David Cameron has outlined his plans for boosting the private sector with the promise of million of pounds of funding for technological innovation centres.

The prime minister told the Confederation for British Industry (CBI) today that Britain can be at the forefront of innovation if it builds bridges between higher education institutions and industry.

The speech comes as the opposition accuses the government of having no policy to stimulate the economic recovery.

Some analysts have branded the coalition’s economic agenda a gamble, because it relies so heavily on a major recovery in the private sector to soak up public sector job losses.

“There is one question I want to answer today: where is the growth going to come from – where are the jobs going to come from?” Mr Cameron said

“Over the course of this parliament – and the next – I believe we can transform our fortunes.”

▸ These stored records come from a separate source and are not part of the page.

Lemma loadBody_state inline filePath a : (loadBody inline filePath a).1 = a.
Proof.
  unfold loadBody, lift, get_state, throw. cbv beta iota delta [mbind go_bind mret go_ret].
  repeat case_bool_decide; cbn; try done. destruct (app_stdin a) as [si|]; cbn; [|done].
  by destruct (si_charDevice si) as [[]|].
Qed.

Lemma decodePlanInput_state inline filePath a : (decodePlanInput inline filePath a).1 = a.
Proof.
  unfold decodePlanInput, wrapped, attempt, lift, throw. generalize (@json_Unmarshal Plan _). intros unm.
  cbv beta iota delta [mbind go_bind mret go_ret].
  pose proof (loadBody_state inline filePath a) as H. destruct (loadBody inline filePath a) as [a' [body|e]]; cbn in *;
    [|done]. subst a'. case_bool_decide; [done|]. by destruct (result_bind _ _ unm (json_parse body)).
Qed.

(** What a command printed. *)
Definition printed (a a' : App) (j : json) : Prop :=
  so_written (app_stdout a') = so_written (app_stdout a) ++ [OutJSON j].

Lemma printJSON_ok {A} `{!Json A} (value : A) a a' :
  printJSON value a = (a', Ok tt) ->
  exists j, json_Marshal value = Ok j /\ printed a a' j /\
    app_client a' = app_client a /\ app_store a' = app_store a /\ app_fs a' = app_fs a.
Proof.
  unfold printJSON. intros (a1 & j & Hj%lift_ok & H)%go_bind_Ok. destruct Hj as [-> Hj].
  unfold write_out in H. destruct (so_closed _); [done|]. injection H as <-. exists j. done.
Qed.

(** A plan that was created is in the store, and was printed. *)
Lemma create_ok name args a a' :
  app_store a <> "" -> executeBuildCreate name args a = (a', Ok tt) ->
  exists plan j, json_Marshal plan = Ok j /\ printed a a' j /\
    app_client a' = app_client a /\ app_store a' = app_store a /\
    store_Load (app_store a) name (app_fs a') = (app_fs a', Ok plan).
Proof.
  intros Hdir. unfold executeBuildCreate.
  intros (a1 & [set rest] & [-> _]%lift_ok & H)%go_bind_Ok. case_bool_decide; [|done].
  apply go_bind_Ok in H as (a1 & a0 & [= <- <-] & H). destruct (store_Exists _ _ _); [done|].
  apply go_bind_Ok in H as (a1 & input & Hin & H).
  pose proof (decodePlanInput_state (flag_value ["d"] "" set) (flag_value ["f"] "" set) a) as Hst.
  rewrite Hin in Hst. cbn in Hst. subst a1.
  apply go_bind_Ok in H as (a1 & [] & Hsave & (j & Hj & Hp & Hc & Hs & Hf)%printJSON_ok).
  set (plan := default _ input) in *. unfold on_fs, zoom in Hsave.
  pose proof (save_nodes (app_store a) Hdir name (Some plan) (app_fs a)) as Hn.
  destruct (store_Save _ _ _ _) as [fs' r]. injection Hsave as <- ->.
  destruct Hn as (_ & _ & Hn). destruct (Hn eq_refl) as (p & path & j' & [= <-] & Hpath & Hj' & Hnode & Hden).
  cbn in Hf. rewrite Hf. exists plan, j. split_and!; [done..|].
  by apply (load_saved (app_store a) name path j' plan fs' Hpath Hj').
Qed.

The £200 million investment will create a network of ‘technology innovation centres’ – based on the model proposed by Hermann Hauser and James Dyson – that will help commercialise the outcomes of British research and help firms create new products and jobs.

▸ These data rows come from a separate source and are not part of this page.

Definition ing_New (httpAddr tlsAddr : string) (resolver k8sEnabled : bool) : go proc IngLife :=
  if bool_decide (TrimSpace httpAddr = "") && bool_decide (TrimSpace tlsAddr = "")
  then throw (errors_New "at least one ingress listen address is required")
  else if bool_decide (TrimSpace tlsAddr <> "") && negb resolver
  then throw (errors_New "tls certificate resolver is required when tls listen address is configured")
  else
    http ← (if bool_decide (TrimSpace httpAddr <> "") then lift (Some <$> NewHTTPEngine httpAddr) else mret None);
    tls ← (if bool_decide (TrimSpace tlsAddr <> "") then lift (Some <$> NewTLSEngine resolver tlsAddr) else mret None);
    bridge ← (if k8sEnabled then try (NewBridge IngressBridge) ≫= fun _ => mret true else mret false);
    mret (mkIngLife http tls resolver bridge false).

Definition ing_BindContext : go (IngLife * proc) () :=
  e ← part;
  if il_k8sBridge e && negb (il_k8sLoaded e) then
    try (LoadBridge IngressBridge) ≫= fun _ =>
    on_part (fun e => mkIngLife (il_httpEngine e) (il_tlsEngine e) (il_tlsResolver e) (il_k8sBridge e) true)
  else mret tt.

Definition HTTPEngine_Listen (e : sub_engine) : go proc sub_engine :=
  if su_listener e then throw (errors_New "http listener already started")
  else acquire HTTPListener ≫= fun _ => mret (mkSub (su_addr e) true).

Definition TLSEngine_Listen (e : sub_engine) : go proc sub_engine :=
  if bool_decide (su_addr e = "") then throw (errors_New "tls server is missing listen address")
  else if su_listener e then throw (errors_New "tls listener already started")
  else acquire TLSListener ≫= fun _ => mret (mkSub (su_addr e) true).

The prime minister argued that the recent bonfire of the quangos’, which saw the merging of the competition functions at the Office of Fair Trading with the Competition Commission, is being used by the government to streamline and toughen up competition regulations.

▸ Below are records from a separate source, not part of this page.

Lemma dns_leaves I L cfg k :
  (forall s d, I s -> I (mkSlave (sv_Cache s) d (sv_Ingress s) (sv_healthServer s) (sv_ready s) (sv_backoff s))) ->
  leaves I L k -> keeps sv_DNS k -> (forall X, dns_server X -> preserves (runs X) k) ->
  leaves I (fun X => dns_left X \/ L X) (with_DNS cfg k).
Proof.
  intros HIs Hk Hkeep Hrun [c p] HI Hp. unfold with_DNS. cbv [mbind go_bind part]. cbn [fst].
  case_bool_decide as Hn; [destruct (Hk (c, p) HI Hp) as [H1 H2]; split; [done|]; intros X HX; destruct (H2 X HX); auto|].
  destruct (sv_DNS c) as [d|] eqn:Ed; [|done].
  assert (exists d1 r1, on_DNS dns_BindContext (c, p) =
    ((mkSlave (sv_Cache c) (Some d1) (sv_Ingress c) (sv_healthServer c) (sv_ready c) (sv_backoff c), p), r1))
    as (d1 & r1 & ->).
  { unfold on_DNS, dns_BindContext, part, on_part, modify. cbv [mbind go_bind]. cbn [fst snd]. rewrite Ed.
    destruct (dl_k8sBridge d && negb (dl_k8sLoaded d)); [rewrite try_eq; destruct (fails _)|]; cbn; by eexists _, _. }
  destruct r1 as [u|e]; [|by split; [|left]].
  unfold on_DNS at 1 3. cbn [fst snd sv_DNS].
  pose proof (dns_listen_cases d1 (sc_DNSListenAddr cfg) p Hp) as Hl. destruct (dns_Listen _ (d1, p)) as [[d2 p2] r2].
  destruct Hl as [S2 Hl]. cbn [sv_Cache sv_Ingress sv_healthServer sv_ready sv_backoff].
  destruct r2 as [u2|e]; [|subst p2; by split; [|left]]. destruct Hl as (Hu & Ht & _ & Hup & Hopen).
  set (c2 := mkSlave _ (Some d2) _ _ _ _). unfold on_proc at 1 3, zoom, modify at 1 3. cbn [fst snd].
  unfold defer_call, defer. cbn [fst snd].
  destruct (Hk (c2, add_open RestoreLoop p2)) as [S3 O3]; [by apply HIs|by apply stopped_add|].
  pose proof (Hkeep (c2, add_open RestoreLoop p2)) as K3.
  assert (forall X, dns_server X -> fails (Open X) = None -> X ∈ pr_open (k (c2, add_open RestoreLoop p2)).1.2) as R3.
  { intros X HX Hf. apply (Hrun X HX). apply present_add. by apply Hup. }
  destruct (k (c2, add_open RestoreLoop p2)) as [[c3 p3] r3]. cbn [fst snd] in *.
  change (on_proc (modify (remove_open RestoreLoop)) (c3, p3)).1 with (c3, remove_open RestoreLoop p3).
  unfold on_DNS. cbn [fst snd]. rewrite K3. cbn [sv_DNS c2].
  destruct (dns_stop_closes d2 (remove_open RestoreLoop p3) Hu Ht) as [S4 O4]; [by apply stopped_remove|].
  destruct (dns_Stop (d2, remove_open RestoreLoop p3)) as [[d4 p4] r4]. cbn [fst snd] in *.
  split; [done|]. intros X HX. destruct (O4 X HX) as (HX3 & Ns & Ni). cbn in HX3.
  apply list_elem_of_filter in HX3 as [Nr HX3]. destruct (O3 X HX3) as [HX2|HL]; [|by right; right].
  cbn in HX2. apply elem_of_cons in HX2 as [->|HX2]; [done|].
  destruct (Hopen X HX2) as [?|[?|[-> Hb]]]; [by left|done|]. right; left. split; [done|].
  destruct (Ni eq_refl Hb) as (Y & HY & Hf). exists Y. split; [done|]. destruct Hf as [Hf|?]; [left|by right].
  destruct (fails (Open Y)) eqn:E; [eauto|]. exfalso. apply Hf. cbn. apply list_elem_of_filter.
  split; [by destruct HY as [->| ->]|]. by apply R3.
Qed.

(** *** The whole slave *)

Lemma init_geo_cases opts p :
  exists b, initGeoIP opts p = (p, Ok b) \/ initGeoIP opts p = (add_open GeoDatabase p, Ok b).
Proof.
  unfold initGeoIP, attempt. destruct (_ || _); [eexists; by left|]. cbv [mbind go_bind].
  destruct (acquire_cases GeoDatabase p) as [(e & _ & ->)|[_ ->]]; eexists; [by left|by right].
Qed.

Lemma dns_new_cases opts p :
  exists d p', dns_New opts p = (p', Ok d) /\ (p' = p \/ p' = add_open GeoDatabase p).
Proof.
  unfold dns_New. destruct (init_geo_cases opts p) as [b Hg]. cbv [mbind go_bind]. unfold attempt.
  destruct Hg as [->| ->]; destruct (do_K8sEnabled opts); rewrite ?try_eq; eexists _, _; (split; [done|]); auto.
Qed.

Lemma ing_new_fresh httpAddr tlsAddr k8s p :
  let '(p', r) := ing_New httpAddr tlsAddr true k8s p in
  p' = p /\ forall i, r = Ok i -> fresh_ingress i.
Proof.
  unfold ing_New, NewHTTPEngine, NewTLSEngine. rewrite andb_false_r. cbn [negb].
  destruct (bool_decide _ && bool_decide _); [done|]. cbv [mbind go_bind mret go_ret].
  set (http := (if bool_decide (TrimSpace httpAddr <> "") then _ else _)).
  assert (exists r, forall p, http p = (p, r)) as [r ->].
  { unfold http. case_bool_decide; [|by eexists]. eexists. done. }
  destruct r as [h|e]; [|done].
  destruct (bool_decide_reflect (TrimSpace tlsAddr <> "")) as [Ht|Ht]; cbn.
  - assert (tlsAddr <> "") as Hne by (by intros ->).
    destruct k8s; [destruct (fails _)|]; cbn; (split; [done|]); intros i E; simplify_eq; intros t; cbn;
      intros; simplify_eq; cbn; done.
  - destruct k8s; [destruct (fails _)|]; cbn; (split; [done|]); intros i E; by simplify_eq.
Qed.

(** A new slave has at most the location database open. *)
Lemma slave_new_opens cfg fs :
  let '(p, r) := slave_New cfg fs fresh_proc in
  stopped_ok p /\ (forall X, X ∈ pr_open p -> X = GeoDatabase) /\
  forall sv, r = Ok sv -> so_db (sv_Cache sv) = false /\ forall i, sv_Ingress sv = Some i -> fresh_ingress i.
Proof.
  unfold slave_New, NewLocalStore. cbv [mbind go_bind mret go_ret lift].
  assert (stopped_ok fresh_proc) as H0 by (intros b Hb; by apply elem_of_nil in Hb).
  case_bool_decide; [split_and!; [done|set_solver|done]|].
  set (dns := (if bool_decide (sc_DNSListenAddr cfg <> "") then _ else _)).
  assert (exists d p, dns fresh_proc = (p, Ok d) /\ stopped_ok p /\ forall X, X ∈ pr_open p -> X = GeoDatabase)
    as (d & p & -> & Hs & Ho).
  { unfold dns. case_bool_decide; [|eexists _, _; split; [done|]; split; [done|set_solver]].
    set (opts := mkDnsOptions _ _ _). destruct (dns_new_cases opts fresh_proc) as (d & p & -> & Hp).
    eexists _, _. split; [done|]. destruct Hp as [->| ->]; (split; [|set_solver]); [done|by apply stopped_add]. }
  destruct (_ || _); [|split_and!; try done; intros sv E; by simplify_eq].
  pose proof (ing_new_fresh (sc_IngressHTTPAddr cfg) (sc_IngressTLSAddr cfg) (sc_IngressK8sEnabled cfg) p) as Hi.
  destruct (ing_New _ _ _ _ p) as [p' r]. destruct Hi as [-> Hi].
  destruct r as [i|e]; (split_and!; [done..|]); intros sv E; [|done]. simplify_eq. cbn. split; [done|].
  intros i' E. simplify_eq. auto.
Qed.

(** The store, opened, or failing with its database open. *)
Lemma store_start_cases s p :
  so_db s = false ->
  let '((s', p'), r) := store_Start (s, p) in
  p' = p /\ is_ok r = false \/
  p' = add_open Database p /\ is_ok r = false /\ is_Some (fails AutoMigrate) \/
  p' = add_open Database p /\ r = Ok tt /\ so_db s' = true.
Proof.
  intros Hs. unfold store_Start, part, store_fs, on_part, modify, zoom. cbv [mbind go_bind]. cbn [fst snd].
  destruct (os_MkdirAll (so_CacheRoot s) (so_fs s)) as [fs1 [u1|e]]; [|by left]. cbn [fst snd so_fs].
  destruct (os_MkdirAll (so_certRoot s) fs1) as [fs2 [u2|e]]; [|by left]. unfold on_proc, zoom. cbn [fst snd].
  destruct (acquire_cases Database p) as [(e & _ & ->)|[_ ->]]; [by left|]. rewrite try_eq. cbn [fst snd].
  destruct (fails AutoMigrate); right; [left|right]; eauto.
Qed.

Lemma store_close_proc s p :
  (store_Close (s, p)).1.2 =
  if so_db s then match fails SqlDB with Some _ => p | None => remove_open Database p end else p.
Proof.
  unfold store_Close, part. cbv [mbind go_bind]. cbn [fst]. destruct (so_db s); [|done]. rewrite try_eq.
  by destruct (fails SqlDB).
Qed.

(** What a slave can leave open when [Start] has returned. *)
Definition slave_left (X : resource) : Prop :=
  X = GeoDatabase \/
  X = Database /\ (is_Some (fails AutoMigrate) \/ is_Some (fails SqlDB)) \/
  dns_left X \/ ingress_left X.

Lemma slave_body_leaves cfg attempts :
  leaves (fun s => forall i, sv_Ingress s = Some i -> fresh_ingress i)
    (fun X => dns_left X \/ ingress_left X \/ nothing X)
    (with_DNS cfg (with_Ingress (with_master_conn cfg (health_body cfg attempts)))).
Proof.
  apply dns_leaves; [done| | |].
  - apply ingress_leaves; [apply conn_leaves, health_leaves|]. by apply keeps_conn, keeps_health.
  - by apply keeps_ingress, keeps_conn, keeps_health.
  - intros X HX. by apply runs_ingress, runs_conn, runs_health.
Qed.

Lemma keeps_body cfg attempts :
  keeps sv_Cache (with_DNS cfg (with_Ingress (with_master_conn cfg (health_body cfg attempts)))).
Proof. by apply keeps_dns, keeps_ingress, keeps_conn, keeps_health. Qed.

He will also admit that previous Tory government’s had been too sympathetic to big business and not helped smaller companies challenge in existing markets.

“I believe in competition,” the prime minister said. “I believe when new entrants challenge big business, everyone wins. This hasn’t always been the view of the government.

“In the 1980s, initially the government attempted to build British Telecom and Cable and Wireless into ‘national champions’ by sheltering them from competition. This approach failed.

“Today, some industries are too uncompetitive, with significant barriers to entry and obstacles to growth. We’re going to challenge the status quo.”

The prime minister was also keen to assure business leaders that the forthcoming cap on immigration would not affect their ability to recruit the brightest talent from around the world.

The comment was taken as a sign that the goverment may be toying with the idea of watering down its immigration cap commitment.

Labour said Mr Cameron’s annnouncements today were just re-cooked Labour policies.

“Today’s flimsy re-announcement of existing plans shows just how big a gamble the Tories are taking with their plan to cut one million jobs across private and public sectors,” said sadow business secretary John Denham.

“Most elements of the plan – Crossrail and other transport schemes – had already been announced by Labour. High profile investments – like technology innovation centres – are based on Labour proposals.”